**TASK REQUIREMENTS**
Among the entries below, find every line that contains the string "Prop", then copy it.

**PROVIDED DATA**
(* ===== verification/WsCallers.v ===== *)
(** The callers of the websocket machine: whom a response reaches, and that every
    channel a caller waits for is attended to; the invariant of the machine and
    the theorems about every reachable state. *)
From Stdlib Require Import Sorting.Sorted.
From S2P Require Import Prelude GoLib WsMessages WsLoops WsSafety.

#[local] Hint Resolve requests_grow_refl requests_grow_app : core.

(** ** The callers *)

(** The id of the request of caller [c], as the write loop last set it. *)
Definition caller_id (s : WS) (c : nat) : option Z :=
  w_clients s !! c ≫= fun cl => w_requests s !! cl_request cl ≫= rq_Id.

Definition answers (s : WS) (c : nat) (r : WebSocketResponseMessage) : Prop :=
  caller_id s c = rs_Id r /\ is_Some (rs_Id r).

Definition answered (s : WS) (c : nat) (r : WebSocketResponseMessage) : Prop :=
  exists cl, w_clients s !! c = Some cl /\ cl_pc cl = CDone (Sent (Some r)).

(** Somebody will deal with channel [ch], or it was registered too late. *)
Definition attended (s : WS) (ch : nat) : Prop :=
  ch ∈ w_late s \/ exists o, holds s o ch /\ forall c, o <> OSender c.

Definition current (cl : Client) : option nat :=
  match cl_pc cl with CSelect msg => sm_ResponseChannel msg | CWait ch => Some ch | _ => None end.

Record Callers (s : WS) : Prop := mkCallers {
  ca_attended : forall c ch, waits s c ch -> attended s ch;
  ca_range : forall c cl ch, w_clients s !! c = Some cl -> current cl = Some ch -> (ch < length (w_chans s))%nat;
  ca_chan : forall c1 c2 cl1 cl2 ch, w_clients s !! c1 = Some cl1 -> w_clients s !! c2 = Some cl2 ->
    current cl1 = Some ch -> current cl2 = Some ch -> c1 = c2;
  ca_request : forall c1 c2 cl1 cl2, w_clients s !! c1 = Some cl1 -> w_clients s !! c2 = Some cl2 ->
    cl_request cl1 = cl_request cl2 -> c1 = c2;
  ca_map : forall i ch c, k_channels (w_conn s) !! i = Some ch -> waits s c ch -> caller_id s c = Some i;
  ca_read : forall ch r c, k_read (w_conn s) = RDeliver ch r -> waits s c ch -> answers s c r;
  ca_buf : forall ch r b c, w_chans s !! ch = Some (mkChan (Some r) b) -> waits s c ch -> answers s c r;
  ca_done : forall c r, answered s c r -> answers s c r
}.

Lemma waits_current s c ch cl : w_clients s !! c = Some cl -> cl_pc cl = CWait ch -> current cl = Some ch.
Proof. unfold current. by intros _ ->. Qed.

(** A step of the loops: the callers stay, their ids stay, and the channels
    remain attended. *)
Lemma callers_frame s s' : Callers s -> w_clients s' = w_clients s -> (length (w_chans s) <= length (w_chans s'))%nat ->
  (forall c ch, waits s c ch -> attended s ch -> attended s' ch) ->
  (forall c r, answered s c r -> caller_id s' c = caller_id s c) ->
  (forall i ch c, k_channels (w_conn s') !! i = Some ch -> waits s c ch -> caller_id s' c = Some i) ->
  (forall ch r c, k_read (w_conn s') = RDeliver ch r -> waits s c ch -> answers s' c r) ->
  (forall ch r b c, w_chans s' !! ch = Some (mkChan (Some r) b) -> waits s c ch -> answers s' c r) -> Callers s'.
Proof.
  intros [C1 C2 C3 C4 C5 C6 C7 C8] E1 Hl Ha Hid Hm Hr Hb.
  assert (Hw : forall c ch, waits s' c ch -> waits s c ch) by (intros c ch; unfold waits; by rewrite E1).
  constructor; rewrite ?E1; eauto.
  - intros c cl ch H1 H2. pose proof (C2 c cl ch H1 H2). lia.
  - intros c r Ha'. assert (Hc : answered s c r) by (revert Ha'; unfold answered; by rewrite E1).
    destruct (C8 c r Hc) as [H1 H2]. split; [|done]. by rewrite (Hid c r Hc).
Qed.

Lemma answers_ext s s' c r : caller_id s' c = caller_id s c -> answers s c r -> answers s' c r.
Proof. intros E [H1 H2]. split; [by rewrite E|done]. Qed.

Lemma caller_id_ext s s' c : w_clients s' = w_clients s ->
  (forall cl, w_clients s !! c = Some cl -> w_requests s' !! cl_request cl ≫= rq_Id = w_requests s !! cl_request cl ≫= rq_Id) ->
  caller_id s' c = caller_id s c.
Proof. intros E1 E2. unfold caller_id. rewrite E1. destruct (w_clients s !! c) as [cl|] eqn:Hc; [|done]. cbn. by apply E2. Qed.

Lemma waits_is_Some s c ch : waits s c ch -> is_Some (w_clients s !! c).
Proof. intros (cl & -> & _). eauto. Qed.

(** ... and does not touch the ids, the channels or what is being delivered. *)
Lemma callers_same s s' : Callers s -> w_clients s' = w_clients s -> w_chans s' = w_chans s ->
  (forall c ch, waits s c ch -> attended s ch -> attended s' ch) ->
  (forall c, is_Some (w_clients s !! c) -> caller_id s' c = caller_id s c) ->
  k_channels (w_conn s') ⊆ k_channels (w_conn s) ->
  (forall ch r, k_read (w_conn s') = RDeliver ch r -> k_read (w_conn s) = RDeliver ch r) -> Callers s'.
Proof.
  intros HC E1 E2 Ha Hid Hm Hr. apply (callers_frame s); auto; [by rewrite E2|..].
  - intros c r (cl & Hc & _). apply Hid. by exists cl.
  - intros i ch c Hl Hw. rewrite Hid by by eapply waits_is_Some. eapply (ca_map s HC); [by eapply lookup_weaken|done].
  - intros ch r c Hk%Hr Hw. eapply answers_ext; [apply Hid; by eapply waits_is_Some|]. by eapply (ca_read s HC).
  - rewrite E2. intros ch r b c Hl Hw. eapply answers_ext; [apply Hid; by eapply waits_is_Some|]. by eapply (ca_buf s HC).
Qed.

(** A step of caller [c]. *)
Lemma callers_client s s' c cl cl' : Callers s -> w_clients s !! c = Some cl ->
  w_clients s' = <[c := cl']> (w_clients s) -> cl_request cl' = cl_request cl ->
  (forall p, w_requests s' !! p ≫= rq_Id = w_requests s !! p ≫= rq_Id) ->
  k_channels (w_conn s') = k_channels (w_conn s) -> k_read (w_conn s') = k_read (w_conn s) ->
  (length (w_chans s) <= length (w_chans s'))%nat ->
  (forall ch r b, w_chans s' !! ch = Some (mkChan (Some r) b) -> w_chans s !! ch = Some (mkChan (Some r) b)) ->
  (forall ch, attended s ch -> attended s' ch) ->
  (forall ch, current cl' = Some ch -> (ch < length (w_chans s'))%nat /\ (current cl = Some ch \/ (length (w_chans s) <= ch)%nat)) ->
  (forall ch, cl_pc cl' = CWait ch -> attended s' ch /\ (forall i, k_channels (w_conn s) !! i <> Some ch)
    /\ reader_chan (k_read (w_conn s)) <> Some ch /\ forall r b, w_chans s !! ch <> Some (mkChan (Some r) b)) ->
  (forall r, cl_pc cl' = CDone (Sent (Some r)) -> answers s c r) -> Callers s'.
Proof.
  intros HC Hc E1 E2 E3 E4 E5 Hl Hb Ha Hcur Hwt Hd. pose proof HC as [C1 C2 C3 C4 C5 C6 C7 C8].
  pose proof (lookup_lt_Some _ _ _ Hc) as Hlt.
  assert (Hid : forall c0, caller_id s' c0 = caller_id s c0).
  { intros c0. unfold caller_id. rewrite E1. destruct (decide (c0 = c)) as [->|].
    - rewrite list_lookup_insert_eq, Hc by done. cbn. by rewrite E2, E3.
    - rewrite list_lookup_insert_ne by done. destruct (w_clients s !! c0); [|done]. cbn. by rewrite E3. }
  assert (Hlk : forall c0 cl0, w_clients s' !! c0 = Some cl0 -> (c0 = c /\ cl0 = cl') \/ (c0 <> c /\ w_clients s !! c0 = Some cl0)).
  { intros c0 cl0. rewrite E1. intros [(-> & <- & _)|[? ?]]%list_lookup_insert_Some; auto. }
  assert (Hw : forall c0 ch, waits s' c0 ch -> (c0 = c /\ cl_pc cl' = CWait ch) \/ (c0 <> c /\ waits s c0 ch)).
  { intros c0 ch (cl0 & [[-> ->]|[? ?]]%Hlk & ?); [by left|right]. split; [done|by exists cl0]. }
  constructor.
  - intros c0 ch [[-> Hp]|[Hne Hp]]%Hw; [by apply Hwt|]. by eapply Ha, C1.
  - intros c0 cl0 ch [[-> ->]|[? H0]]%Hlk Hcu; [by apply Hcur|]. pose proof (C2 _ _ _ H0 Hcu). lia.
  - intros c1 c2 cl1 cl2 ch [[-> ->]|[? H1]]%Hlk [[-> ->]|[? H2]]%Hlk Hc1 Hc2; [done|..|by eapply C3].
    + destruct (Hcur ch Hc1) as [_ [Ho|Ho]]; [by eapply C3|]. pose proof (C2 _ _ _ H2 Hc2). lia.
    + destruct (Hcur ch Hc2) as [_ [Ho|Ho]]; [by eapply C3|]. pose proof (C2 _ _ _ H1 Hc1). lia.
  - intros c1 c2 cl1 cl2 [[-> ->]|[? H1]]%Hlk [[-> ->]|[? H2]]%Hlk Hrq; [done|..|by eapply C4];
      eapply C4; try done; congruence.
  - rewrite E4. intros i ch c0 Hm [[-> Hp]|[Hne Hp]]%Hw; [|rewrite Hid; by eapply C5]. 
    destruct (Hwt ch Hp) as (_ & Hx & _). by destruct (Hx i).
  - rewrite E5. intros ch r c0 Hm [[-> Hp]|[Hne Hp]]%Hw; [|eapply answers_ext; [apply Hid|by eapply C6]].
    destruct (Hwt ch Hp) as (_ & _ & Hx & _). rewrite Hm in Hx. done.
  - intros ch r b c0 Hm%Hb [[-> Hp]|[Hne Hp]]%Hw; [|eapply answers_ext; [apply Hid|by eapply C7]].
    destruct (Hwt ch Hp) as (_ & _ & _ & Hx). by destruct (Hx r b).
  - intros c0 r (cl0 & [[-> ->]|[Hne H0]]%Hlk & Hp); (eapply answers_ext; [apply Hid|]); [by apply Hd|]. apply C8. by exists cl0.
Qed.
* * *
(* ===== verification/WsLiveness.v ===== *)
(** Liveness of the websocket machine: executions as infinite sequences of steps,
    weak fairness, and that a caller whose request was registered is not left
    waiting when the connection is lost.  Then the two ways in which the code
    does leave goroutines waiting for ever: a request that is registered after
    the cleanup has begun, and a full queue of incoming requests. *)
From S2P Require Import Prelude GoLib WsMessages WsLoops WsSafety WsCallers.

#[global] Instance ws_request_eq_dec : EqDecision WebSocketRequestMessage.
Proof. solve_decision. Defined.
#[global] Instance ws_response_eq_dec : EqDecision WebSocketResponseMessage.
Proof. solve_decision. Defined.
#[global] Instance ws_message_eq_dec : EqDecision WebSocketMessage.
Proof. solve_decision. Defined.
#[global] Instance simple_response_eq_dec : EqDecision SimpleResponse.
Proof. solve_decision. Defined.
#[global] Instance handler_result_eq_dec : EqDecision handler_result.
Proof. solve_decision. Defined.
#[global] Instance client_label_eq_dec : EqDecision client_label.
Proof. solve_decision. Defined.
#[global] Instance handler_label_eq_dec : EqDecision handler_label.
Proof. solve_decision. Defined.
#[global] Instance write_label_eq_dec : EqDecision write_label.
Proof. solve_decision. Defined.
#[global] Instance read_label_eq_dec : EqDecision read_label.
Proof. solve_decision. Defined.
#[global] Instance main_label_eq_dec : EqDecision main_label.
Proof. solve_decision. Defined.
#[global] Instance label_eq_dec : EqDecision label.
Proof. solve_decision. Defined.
---
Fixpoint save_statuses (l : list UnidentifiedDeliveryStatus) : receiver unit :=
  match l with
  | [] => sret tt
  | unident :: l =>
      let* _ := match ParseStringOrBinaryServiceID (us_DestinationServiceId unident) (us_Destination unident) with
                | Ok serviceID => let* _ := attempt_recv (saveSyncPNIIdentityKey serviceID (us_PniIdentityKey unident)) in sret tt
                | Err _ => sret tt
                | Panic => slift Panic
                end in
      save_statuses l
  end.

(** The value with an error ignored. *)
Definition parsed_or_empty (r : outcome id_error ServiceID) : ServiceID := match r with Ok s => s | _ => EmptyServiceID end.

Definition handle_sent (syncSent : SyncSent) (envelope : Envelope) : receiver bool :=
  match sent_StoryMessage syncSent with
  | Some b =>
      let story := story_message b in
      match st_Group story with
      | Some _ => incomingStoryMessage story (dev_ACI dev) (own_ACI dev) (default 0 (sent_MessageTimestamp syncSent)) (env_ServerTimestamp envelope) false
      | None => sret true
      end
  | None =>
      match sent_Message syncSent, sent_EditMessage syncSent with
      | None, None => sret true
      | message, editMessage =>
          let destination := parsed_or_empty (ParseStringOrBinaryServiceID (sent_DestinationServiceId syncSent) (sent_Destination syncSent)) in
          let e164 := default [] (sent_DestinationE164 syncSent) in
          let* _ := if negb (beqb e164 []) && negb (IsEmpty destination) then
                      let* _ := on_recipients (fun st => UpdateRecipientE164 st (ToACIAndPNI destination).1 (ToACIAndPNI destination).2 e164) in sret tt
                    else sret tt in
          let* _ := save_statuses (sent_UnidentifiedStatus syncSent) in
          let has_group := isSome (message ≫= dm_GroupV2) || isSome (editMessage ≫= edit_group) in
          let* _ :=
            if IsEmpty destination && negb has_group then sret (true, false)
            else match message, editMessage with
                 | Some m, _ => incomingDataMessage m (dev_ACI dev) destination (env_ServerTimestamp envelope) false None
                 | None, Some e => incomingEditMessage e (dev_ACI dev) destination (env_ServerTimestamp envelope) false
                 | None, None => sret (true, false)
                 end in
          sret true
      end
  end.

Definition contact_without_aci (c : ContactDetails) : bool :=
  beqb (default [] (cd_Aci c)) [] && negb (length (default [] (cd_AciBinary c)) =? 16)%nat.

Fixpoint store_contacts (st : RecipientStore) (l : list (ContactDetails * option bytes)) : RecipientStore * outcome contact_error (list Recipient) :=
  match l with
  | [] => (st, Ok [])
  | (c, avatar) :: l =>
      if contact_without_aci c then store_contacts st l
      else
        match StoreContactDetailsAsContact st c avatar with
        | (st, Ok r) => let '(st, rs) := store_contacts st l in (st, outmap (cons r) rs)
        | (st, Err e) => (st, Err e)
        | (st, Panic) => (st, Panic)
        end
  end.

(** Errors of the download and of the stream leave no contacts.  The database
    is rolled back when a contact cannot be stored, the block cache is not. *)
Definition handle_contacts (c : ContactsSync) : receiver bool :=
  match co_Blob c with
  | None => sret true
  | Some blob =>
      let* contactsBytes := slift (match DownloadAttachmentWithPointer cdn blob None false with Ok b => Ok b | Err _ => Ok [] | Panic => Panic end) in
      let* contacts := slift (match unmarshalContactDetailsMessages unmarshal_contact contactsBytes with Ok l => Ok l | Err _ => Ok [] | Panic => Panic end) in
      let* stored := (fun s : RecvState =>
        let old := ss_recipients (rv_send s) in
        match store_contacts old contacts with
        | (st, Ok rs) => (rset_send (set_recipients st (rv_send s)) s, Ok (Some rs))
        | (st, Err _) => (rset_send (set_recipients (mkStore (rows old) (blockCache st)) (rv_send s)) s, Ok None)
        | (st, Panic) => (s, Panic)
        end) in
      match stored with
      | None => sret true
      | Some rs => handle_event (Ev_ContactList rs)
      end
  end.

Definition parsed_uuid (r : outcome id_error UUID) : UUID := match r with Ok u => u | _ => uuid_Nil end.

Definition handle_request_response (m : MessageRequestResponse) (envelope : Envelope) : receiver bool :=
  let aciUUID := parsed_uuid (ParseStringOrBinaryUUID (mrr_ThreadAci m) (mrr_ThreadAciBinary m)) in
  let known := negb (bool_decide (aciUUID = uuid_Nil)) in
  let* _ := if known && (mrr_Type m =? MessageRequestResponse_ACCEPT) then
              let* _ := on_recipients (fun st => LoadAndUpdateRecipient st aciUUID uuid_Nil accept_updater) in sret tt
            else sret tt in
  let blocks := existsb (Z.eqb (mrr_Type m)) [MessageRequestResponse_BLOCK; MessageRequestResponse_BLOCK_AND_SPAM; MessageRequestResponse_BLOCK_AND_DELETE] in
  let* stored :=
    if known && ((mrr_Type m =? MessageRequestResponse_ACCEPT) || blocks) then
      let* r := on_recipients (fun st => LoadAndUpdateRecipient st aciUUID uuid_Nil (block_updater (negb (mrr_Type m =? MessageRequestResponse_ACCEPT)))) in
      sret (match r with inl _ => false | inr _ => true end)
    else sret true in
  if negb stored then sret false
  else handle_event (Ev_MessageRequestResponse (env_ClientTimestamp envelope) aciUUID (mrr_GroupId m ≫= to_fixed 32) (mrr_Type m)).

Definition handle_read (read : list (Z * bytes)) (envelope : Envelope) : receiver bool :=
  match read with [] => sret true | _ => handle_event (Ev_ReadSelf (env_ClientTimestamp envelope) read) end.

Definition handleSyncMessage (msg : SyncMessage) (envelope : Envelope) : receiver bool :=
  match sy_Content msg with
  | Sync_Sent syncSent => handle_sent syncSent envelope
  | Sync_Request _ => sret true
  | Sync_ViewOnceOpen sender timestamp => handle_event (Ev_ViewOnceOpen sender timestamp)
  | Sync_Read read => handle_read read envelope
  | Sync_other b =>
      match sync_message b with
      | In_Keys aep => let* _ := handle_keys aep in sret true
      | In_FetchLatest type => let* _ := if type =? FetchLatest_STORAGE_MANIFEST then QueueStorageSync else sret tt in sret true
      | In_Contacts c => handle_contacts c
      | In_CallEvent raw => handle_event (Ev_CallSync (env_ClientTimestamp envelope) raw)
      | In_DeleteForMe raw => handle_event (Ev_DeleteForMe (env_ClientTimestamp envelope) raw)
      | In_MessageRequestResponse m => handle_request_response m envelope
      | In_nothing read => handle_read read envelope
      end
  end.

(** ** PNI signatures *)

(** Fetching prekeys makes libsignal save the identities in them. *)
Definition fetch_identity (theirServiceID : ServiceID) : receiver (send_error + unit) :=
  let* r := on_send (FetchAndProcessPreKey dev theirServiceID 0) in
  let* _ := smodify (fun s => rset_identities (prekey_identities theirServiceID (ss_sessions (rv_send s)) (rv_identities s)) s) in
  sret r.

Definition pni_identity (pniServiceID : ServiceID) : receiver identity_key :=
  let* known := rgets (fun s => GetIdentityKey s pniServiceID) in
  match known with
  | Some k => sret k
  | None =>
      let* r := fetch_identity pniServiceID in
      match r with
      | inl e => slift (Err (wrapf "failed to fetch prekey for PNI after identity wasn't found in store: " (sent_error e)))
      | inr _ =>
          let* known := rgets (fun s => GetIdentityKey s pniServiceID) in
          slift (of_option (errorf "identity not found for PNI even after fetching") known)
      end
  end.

**SOLUTION BELOW**
Definition answers (s : WS) (c : nat) (r : WebSocketResponseMessage) : Prop :=
Definition answered (s : WS) (c : nat) (r : WebSocketResponseMessage) : Prop :=
Definition attended (s : WS) (ch : nat) : Prop :=
Record Callers (s : WS) : Prop := mkCallers {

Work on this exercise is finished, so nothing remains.